(** C9.  A table written by [write_abundance] is read back by
    [read_abundance] cluster for cluster, and the value read for each
    number is the float of the string written for it: the table read is
    the table written exactly when [float(str(x))] is [x] for every number
    of the table.  It is assumed that a cluster identifier and the string
    of a float are single tokens, and that the strings are read as floats. *)
Theorem read_write_abundance (inpath : string) (ca : gmap string abundance) :
  (∀ c v, ca !! c = Some v →
     token c ∧ token (str_of_float (cov v)) ∧ token (str_of_float (rel_abun v))) →
  (∀ c v, ca !! c = Some v →
     is_Some (float_of_string (str_of_float (cov v))) ∧
     is_Some (float_of_string (str_of_float (rel_abun v)))) →
  read_abundance inpath (Some (write_abundance ca)) = Returns (read_back <$> ca) ∧
  (read_back <$> ca = exact <$> ca ↔
   ∀ c v, ca !! c = Some v →
     float_of_string (str_of_float (cov v)) = Some (cov v) ∧
     float_of_string (str_of_float (rel_abun v)) = Some (rel_abun v)).
Proof.
  intros Htok Hfloat. split.
  - unfold write_abundance. simpl.
    assert (Hloop : read_abundance_loop (row <$> map_to_list ca) ∅ =
              OK (foldl (λ d e, <[e.1 := e.2]> d) ∅
                    (prod_map id read_back <$> map_to_list ca))).
    { apply read_abundance_loop_OK. eexists. split; [|done].
      apply Forall2_fmap, Forall_Forall2_diag, Forall_forall.
      intros [c v] Hin%elem_of_map_to_list.
      destruct (Htok c v Hin) as (Hc & H1 & H2).
      destruct (Hfloat c v Hin) as ([x Hx] & [y Hy]).
      unfold profile_entry, row. simpl fst. simpl snd. rewrite split_row by done.
      unfold column, float, read_back. simpl. by rewrite Hx, Hy. }
    rewrite Hloop. simpl. f_equal. apply map_eq. intros c.
    rewrite foldl_insert_lookup, lookup_empty, lookup_fmap.
    assert (Hnd : NoDup (prod_map id read_back <$> map_to_list ca).*1).
    { rewrite <- list_fmap_compose.
      rewrite (list_fmap_ext _ fst (map_to_list ca)) by (by intros ? [? ?]).
      apply NoDup_fst_map_to_list. }
    destruct (last_value c _) as [p|] eqn:Hp.
    + apply last_value_NoDup in Hp; [|done].
      apply list_elem_of_fmap in Hp as ([c' v] & [= -> ->] & Hin%elem_of_map_to_list).
      by rewrite Hin.
    + destruct (ca !! c) as [v|] eqn:Hv; [|done].
      assert (last_value c (prod_map id read_back <$> map_to_list ca) = Some (read_back v))
        as Hsome; [|congruence].
      apply last_value_NoDup; [done|]. apply list_elem_of_fmap.
      exists (c, v). split; [done|]. by apply elem_of_map_to_list.
  - split.
    + intros Heq c v Hc. assert (read_back v = exact v) as Hv.
      { pose proof (f_equal (λ m, m !! c) Heq) as Hl. simpl in Hl.
        rewrite !lookup_fmap, Hc in Hl. simpl in Hl. congruence. }
      unfold read_back, exact in Hv. by injection Hv.
    + intros Hall. apply map_fmap_ext. intros c v Hc.
      destruct (Hall c v Hc) as [H1 H2]. unfold read_back, exact. by rewrite H1, H2.
Qed.

(** ** The selection of genome clusters *)

Lemma bind_Returns {A B} (m : outcome A) (f : A → outcome B) (b : B) :
  m ≫= f = Returns b ↔ ∃ a, m = Returns a ∧ f a = Returns b.
Proof.
  destruct m as [a|e]; simpl; split.
  - intros H. by exists a.
  - by intros (a' & [= <-] & H).
  - discriminate.
  - by intros (a' & [=] & _).
Qed.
================
- Problem description: Reproduce the records above exactly, from the first line to the line that holds "OK (foldl (λ", inclusive, and omit everything after it.

- Result for this exercise:
(** C9.  A table written by [write_abundance] is read back by
    [read_abundance] cluster for cluster, and the value read for each
    number is the float of the string written for it: the table read is
    the table written exactly when [float(str(x))] is [x] for every number
    of the table.  It is assumed that a cluster identifier and the string
    of a float are single tokens, and that the strings are read as floats. *)
Theorem read_write_abundance (inpath : string) (ca : gmap string abundance) :
  (∀ c v, ca !! c = Some v →
     token c ∧ token (str_of_float (cov v)) ∧ token (str_of_float (rel_abun v))) →
  (∀ c v, ca !! c = Some v →
     is_Some (float_of_string (str_of_float (cov v))) ∧
     is_Some (float_of_string (str_of_float (rel_abun v)))) →
  read_abundance inpath (Some (write_abundance ca)) = Returns (read_back <$> ca) ∧
  (read_back <$> ca = exact <$> ca ↔
   ∀ c v, ca !! c = Some v →
     float_of_string (str_of_float (cov v)) = Some (cov v) ∧
     float_of_string (str_of_float (rel_abun v)) = Some (rel_abun v)).
Proof.
  intros Htok Hfloat. split.
  - unfold write_abundance. simpl.
    assert (Hloop : read_abundance_loop (row <$> map_to_list ca) ∅ =
              OK (foldl (λ d e, <[e.1 := e.2]> d) ∅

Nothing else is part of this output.